ÖZEL BÖLÜM (BÖLÜM 25)

709 51 30
                                    

Doruk: Lan sen ne yaptığını sanıyorsun piç kurusu?!

Dedi ve ben daha olayları sindiremeden Emre ye sağlam bir yumruk geçirdi. Doruk göründüğü gibi değildi. Çok güçlü idi. Emre Doruk un yumruğu yüzünden düştüğü yerden hızla kalkıp oda Doruk a bir yumruk geçirdi. Bende bir elimi kalbime koymuş diğerini ise arkamdaki duvara yaslamıştım. Doruk yumruktan hiç etkilenmemiş gibi bir yumruk daha attı. Emre geri savrulmadan kolunu tutup kendine çekti ve karnına dizi ile vurdu. Bir de sırtına dirseği ile vurunca bıraktı. Emre yediği dayak yüzünden yere düştü ve ağzından kan gelmeye başladı hemen Doruk u kolundan tutup geri çektim. Çıkardığımız sesler üzerine Aslı gelmişti. Hemen Doruk un yanına koştu ve diğer kolundan da o tuttu.
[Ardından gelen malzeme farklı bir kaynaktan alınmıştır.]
(** Compaction of a state is what its log shows through the new snapshot. *)
Lemma seen_compact (w : RecoveredState) (so : option Snapshot) (d d' : RecoveredState) (snapshot : Snapshot) :
  wf w → seen w so d → base_of d < index_of snapshot →
  compactRecoveredState sha256 d snapshot identity voters limit = Ok d' →
  ∃ s, seen w (Some s) d' ∧ Snapshot_envelope s = Snapshot_envelope snapshot ∧ RS_Snapshot d' = Some s ∧
    RS_SnapshotBase d' = Snapshot_Metadata s.
Proof.
  intros Hw Hseen Hlt. pose proof (wf_of_limit _ (seen_wf _ _ _ Hseen)) as Hd.
  pose proof (rw_log _ _ _ _ _ Hd) as Hlog. pose proof (wf_range _ Hlog) as Hrange.
  pose proof (wf_nonneg _ Hlog) as Hn. simpl in *.
  unfold compactRecoveredState. cbv zeta. case_outer; [done|]. case_outer; [|done..]. rename a into s.
  case_outer; [done|]. case_outer; [absurd_bool|]. case_outer; [done|]. case_outer; [|done..].
  case_outer; [done|]. case_outer; [done|]. case_outer; [|done..]. intros [= <-]. bool_hyps. destruct a0.
  match goal with H : DecodeSnapshotEnvelope _ _ _ _ = _ |- _ => rename H into Hdec end.
  match goal with H : Snapshot_Metadata s = _ |- _ => rename H into Hm end.
  match goal with H : recoveredTermAt _ _ = _ |- _ => rename H into Hta end.
  pose proof (Decode_envelope _ _ _ Hdec) as He. rewrite recoveredTermAt_log in Hta by done.
  destruct (term_at (recovered_log d) (index_of snapshot)) as [t|] eqn:Ht.
  2:{ destruct (_ =? 0) eqn:? in Hta; bool_hyps; [lia|done]. }
  assert (decoded s) as Hs. { unfold decoded. by rewrite He. }
  simplify_eq. exists s. rewrite <- Hm in *. split_and!; try done.
  assert (views d s (viewed d s)) as Hv.
  { split; [done|congruence|lia|lia|]. apply validate_iff; [|done]. simpl. ulia. }
  destruct so as [s0|].
  - destruct Hseen as [_ Hv0]. eapply views_trans; [done|done|exact Hv|].
    rewrite (vw_state _ _ _ Hv0) in Hlt. done.
  - destruct Hseen as (_ & -> & _). exact Hv.
Qed.

(** A log committed short of a snapshot does not accept it. *)
Lemma reconcile_ahead (w : RecoveredState) (s : Snapshot) :
  wf w → commit_of w < index_of s → ∃ e, reconcile w (Some s) = Err e.
Proof.
  intros Hw Hlt. pose proof (wf_order _ (rw_log _ _ _ _ _ Hw)) as Ho. simpl in Ho.
  unfold reconcileRecoveredSnapshot. cbv zeta. case_goal; [absurd_bool|]. case_goal; [absurd_bool|].
  destruct (compactRecoveredState _ _ _ _ _ _) as [d'| | |] eqn:Hc; try by eexists.
  exfalso. revert Hc. unfold compactRecoveredState. cbv zeta. case_outer; [done|]. case_outer; [|done..].
  case_outer; [done|]. case_outer; [absurd_bool|]. case_outer; [done|]. absurd_bool.
Qed.

Lemma wf_nosnap (d : RecoveredState) : wf d → wf (d <| RS_Snapshot := None |>).
Proof. intros []. split; try done. Qed.

Lemma wf_snapshot_index (d : RecoveredState) (s : Snapshot) :
  wf d → RS_Snapshot d = Some s → Snapshot_Metadata s = RS_SnapshotBase d ∧ base_of d ≠ 0.
Proof.
  intros [_ _ _ _ _ _ _ _ _ H] Hs. revert H. unfold validateRecoveredSnapshot. rewrite Hs.
  case_outer; [done|]. intros _. bool_hyps. done.
Qed.

Lemma nosnap_seen (d : RecoveredState) (s : Snapshot) :
  wf_limit d → RS_Snapshot d = Some s → decoded s → seen (d <| RS_Snapshot := None |>) (Some s) d.
Proof.
  intros Hd Hs Hdec. destruct (wf_snapshot_index d s (wf_of_limit _ Hd) Hs) as [Hm Hz].
  pose proof (wf_order _ (rw_log _ _ _ _ _ Hd)) as Ho. simpl in Ho. split; [done|]. split; simpl; try done.
  - unfold viewed, set_field. destruct d as [i h b o a es]. simpl in *. subst o. rewrite Hm, Z.sub_diag.
    f_equal. case_goal; bool_hyps; [lia|done].
  - unfold term_at. simpl. by rewrite Hm, Z.eqb_refl.
  - rewrite Hm. lia.
Qed.

(** ** The replacement log *)

(** The replacement batch, without the payload that the log does not hold. *)
Definition replacement (d : RecoveredState) : PersistenceBatch :=
  mkBatch (Some (RS_HardState d)) (if len (RS_Entries d) =? 0 then 0 else base_of d + 1) (RS_Entries d)
    (Some (RS_SnapshotBase d)) None (Some (RS_AppliedIndex d)).

Lemma replacementBatch_Ok (d : RecoveredState) (b : PersistenceBatch) :
  replacementBatchForState d = Ok b → b <| PB_Snapshot := None |> = replacement d.
Proof.
  unfold replacementBatchForState, replacement, checkedNextIndex. case_outer; [|done]. case_outer; [done|].
  cbv zeta. destruct (Z.eqb_spec (len (RS_Entries d)) 0) as [->%len_0_nil|].
  - by intros [= <-].
  - destruct (base_of d =? max_uint64); [done|]. by intros [= <-].
Qed.

Section replacement.
Context (d : RecoveredState) (Hd : wf d) (Ht : stored_typed d) (Hz : base_of d ≠ 0).

Lemma replacement_base :
  applySnapshotBase (emptyState identity) (replacement d) =
  Ok ((emptyState identity) <| RS_SnapshotBase := RS_SnapshotBase d |>, true).
Proof.
  destruct (rw_log _ _ _ _ _ Hd) as [_ Hn Ho _ _ _ _ _]. simpl in *.
  unfold applySnapshotBase. simpl. rewrite Z.sub_0_r. change (len []) with 0.
  rewrite (proj2 (Z.ltb_ge (base_of d) 0)), (proj2 (Z.eqb_neq (base_of d) 0)) by lia. simpl.
  assert ((if 0 <? commit_of d then commit_of d else 0) = commit_of d) as ->
    by (destruct (Z.ltb_spec 0 (commit_of d)); lia).
  rewrite (proj2 (Z.ltb_ge (commit_of d) (base_of d))), (proj2 (Z.ltb_lt 0 (base_of d))),
    (proj2 (Z.leb_gt (base_of d) 0)) by lia.
  simpl. by case_goal.
Qed.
Doruk bizi umursamadan Emre nin yedi sulalesine saydırıyor ana avrat düz gidiyirdu. Elimi ağzına kapattım. Ben böyle yapınca bana sert bir bakış atıp Aslı nın ellerinden kurtulup üzerime doğru ilerlemeye başladı. Bende geri geri gidiyordum.

Doruk: Hayat sen ne yaptığının farkında mısın? Bu piçi nasıl alırsın eve?! Ha?! Nasıl!!!!

Hayat: Doruk bi dinle!

Doruk: Neyine dinleyeyim? Neyini?!

Aslı: Doruk bi sakin ol!

Doruk arkasını dönüp Aslı ya bağırdı bu sefer

Doruk: Sen karışma Aslı!!

Sonra yerde yatan ve bizi izleyen Emre ye baktı gidip karnına sert bi tekme attı. Tabi ardından Aslı da çığlık attı. Çünkü çok kötü vurmuştu.
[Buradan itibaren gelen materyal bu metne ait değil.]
Lemma replaceWAL_law (s : FileStore) (t : Z) (E : FileStore → Prop) (Q : unit → FileStore → Prop) :
  stored_typed d' → mine s → placed t (theDisk s) → (∀ s', broken D s' → E s') →
  (∀ o t2 bytes, replaced t t2 bytes (OS_disk o) → Q tt (withOS (s <| FS_wal := Some t2 |>) o)) →
  fwp (replaceWAL d') E Q s.
Proof.
  intros Hty Hm Hp HE HQ. pose proof (placed_place _ _ Hp) as Hv. pose proof (place_good _ _ Hv) as Hr.
  assert (sane D s) as Hs by done.
  apply fwp_bind, (fwp_poison _ D); [|done]. apply fwp_lift; [auto with returns| |done]. intros b Hb.
  apply fwp_bind, (fwp_poison _ D); [|done]. apply fwp_lift; [auto with returns| |done]. intros bytes Henc.
  assert (written_to bytes (d' <| RS_Snapshot := None |>) 1) as Hwr.
  { by apply (replacement_written sha256 identity voters d' sn b); [apply (wf_of_limit _ _ _ _ Hlimit)|..]. }
  apply fwp_bind, (fwp_poison _ D); [|done]. apply (fwp_newTemporary C _ (sane_calm D)); [by right|by eapply versions_any|done|].
  intros o1 name t2 Ht. apply temporary_draft in Ht.
  assert (∀ o b bs, draft (theDisk s) (OS_disk o) name t2 bs b → sane D (withOS s o)) as Hsane.
  { intros o b' bs Ho. apply sane_quiet; [done|apply Ho]. }
  apply fwp_bind. eapply fwp_onError with (E' := broken D).
  2: { intros s' Hb'. apply fwp_bind. eapply fwp_mono; [by apply (calm_attempt C (broken D) _ E), calm_opClose, Hb'; apply broken_calm|done|].
       intros ? s'' Hb''. eapply fwp_mono; [apply (calm_opRemove C _ (broken_calm D)); [left; apply Ht|done]|done|done]. }
  apply fwp_bind, (fwp_poison _ D); [|done]. apply (fwp_fill D (theDisk s) _ name); [by eapply Hsane|done|].
  intros o2 Hl Ho2. apply fwp_bind, (fwp_poison _ D); [|done].
  apply (fwp_settle D (theDisk s) _ name t2 _ ltac:(by eapply Hsane) bytes false); [done|]. intros o3 Ho3.
  apply (switch_log_law _ (theDisk s) t t2 name bytes); try done. intros o4 Hr4 Ho4.
  apply fwp_bind. eapply fwp_onError with (E' := broken D).
  2: { intros s' Hb'. eapply fwp_mono; [by apply (calm_opClose C _ (broken_calm D))|done|done]. }
  apply (fwp_poison _ D); [|done]. apply fwp_syncDirectory; [by split|]. intros o5 Ho5.
  assert (recoverable (OS_disk o5) D) as Hr5.
  { simpl in Ho5. rewrite Ho5. by apply (stable_sync (λ dk, good dk D)); [apply good_stable|]. }
  assert (mine (s <| FS_wal := Some t2 |>)) as Hm2 by (by apply mine_wal).
  apply fwp_bind, fwp_modify; [done|]. apply (fwp_poison _ D); [|done].
  apply fwp_inspect; [intros _ o Ho; split; [done|simpl in *; by rewrite Ho]|]. intros o6 Ho6.
  apply (HQ o6 t2 bytes). simpl in *. by rewrite Ho6, Ho5.
Qed.
(* ===== verification/RaftFileStoreOpen.v ===== *)
(** * Opening the file store

    Opening a recoverable directory under any faults: a success is a live store
    with a state the directory recovers to, a failure happens only after a fault
    and leaves a directory that recovers as before. *)

From stdpp Require Import strings.
From S2P Require Import Prelude RaftTypes RaftLog RaftVoters RaftCodec Hash RaftSnapshot RaftStorage RaftWAL RaftFileStore RaftFileRecovery RaftFileStoreInv RaftFileStoreOps.

Module RaftFileStoreOpen.
Import RaftLog RaftVoters RaftCodec Hash RaftSnapshot RaftStorage RaftWAL RaftFileStore RaftFileRecovery RaftFileStoreInv RaftFileStoreOps.
Open Scope Z_scope.

(** ** The identity file *)

Definition identity_values (id : StorageIdentity) : Prop :=
  is_u16 (SI_FormatVersion id) ∧ is_u16 (SI_LocalVoterID id) ∧ identity_typed id.

Definition identity_fields (id : StorageIdentity) (checksum : list byte) : list (list byte) :=
  [identityMagic; be_bytes 2 (SI_FormatVersion id); SI_ClusterID id; be_bytes 2 (SI_LocalVoterID id);
   SI_VoterFingerprint id; checksum].

Lemma decode_encode_identity (id : StorageIdentity) :
  identity_values id → decodeStorageIdentity (encodeStorageIdentity id) = Ok id.
Proof.
  intros (Hf & Hl & Hc & Hv). unfold encodeStorageIdentity. cbv zeta.
  set (content := identityMagic ++ _). set (ck := be_bytes 4 (crc32c content)).
  assert (content ++ ck = concat (identity_fields id ck)) as He.
  { unfold identity_fields, content. cbn [concat]. by rewrite app_nil_r, <- !app_assoc. }
  assert (length ck = 4%nat) as Hck by apply length_be_bytes.
  assert (length content = 56%nat) as Hlc.
  { unfold content. rewrite !length_app, !length_be_bytes, Hc, Hv. done. }
  unfold decodeStorageIdentity.
  assert (len (content ++ ck) = 60) as -> by (unfold len; rewrite length_app; lia). cbn [Z.eqb negb].
  assert (take 4 (content ++ ck) = identityMagic) as -> by done. rewrite bool_decide_true by done. cbn [negb].
  assert (take 56 (content ++ ck) = content) as -> by (by apply take_app_length').
  assert (∀ i first last field, identity_fields id ck !! i = Some field →
    first = length (concat (take i (identity_fields id ck))) → last = (first + length field)%nat →
    sub first last (content ++ ck) = field) as Hsub by (intros; rewrite He; by eapply sub_concat).
  assert (sub 56 60 (content ++ ck) = ck) as ->.
  { apply (Hsub 5%nat); [done| |by rewrite Hck]. cbn [take identity_fields concat].
    rewrite app_nil_r, !length_app, !length_be_bytes, Hc, Hv. done. }
  pose proof (crc32c_u32 content). unfold ck at 1. rewrite be_value_small by (simpl Z.pow; ulia).
  rewrite Z.eqb_refl. cbn [negb]. rewrite (Hsub 1%nat _ _ (be_bytes 2 (SI_FormatVersion id))), (Hsub 2%nat _ _ (SI_ClusterID id)),
    (Hsub 3%nat _ _ (be_bytes 2 (SI_LocalVoterID id))), (Hsub 4%nat _ _ (SI_VoterFingerprint id));
    try done; cbn [take identity_fields concat]; rewrite ?app_nil_r, ?length_app, ?length_be_bytes, ?Hc, ?Hv; try done.
  rewrite !be_value_small by (simpl Z.pow; ulia). by destruct id.
Qed.

Lemma be_value_u16 (l : list byte) : length l = 2%nat → is_u16 (be_value l).
Proof. intros Hl. pose proof (be_value_range l) as H. rewrite Hl in H. simpl in H. ulia. Qed.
Doruk: Hayatı odasına götür Aslı! Hemen!!

Sesinde itiraz edersek bizi öldüreceğine dair bir işaret vardı. Bu yüzden Aslı hemen beni kolumdan tutup eve doğru yönlendirdi. Bende ona zorluk çıkarmadan eşlik ettim. Eve girince koşarak eczane dolabına ilerledi. İçinden bir kaç ilaç alıp yanıma tekrar gelip beni odama götürdü. Üstümü değiştirmeme yardım edip beni yatağa yatırdı.

Aslı: Bu senin iyiliğin için

Dedi ve koluma iğne yaptı. Galiba sakinleştirici gibi bir şeydi. Hem az önceki olaylar hem de düğünün yorgunluğu ile birleşince bu ilaç hemen uykuya daldım.


Gözlerimi açtığımda karşımda sandalyede oturup uykuya dalan Doruk vardı. Yerimde biraz kıpırdamadan durdum. Beynim eror vermişti. Aklıma yavaş yavaş akşam ki olaylar geldi ve ne yapacağımı şaşırdım. Hemen yatakta doğrulup uykusu hafif olan Doruk u uyandırdım. Gözlerini açınca etrafa baktı. Sonra gözleri benimki ile buluşur buluşmaz öfke saçmaya başladı.

Bende yatağa tekrar oturdum.

Hayat: Günaydın

Ben böyle diyince bana sert bir bakış attı.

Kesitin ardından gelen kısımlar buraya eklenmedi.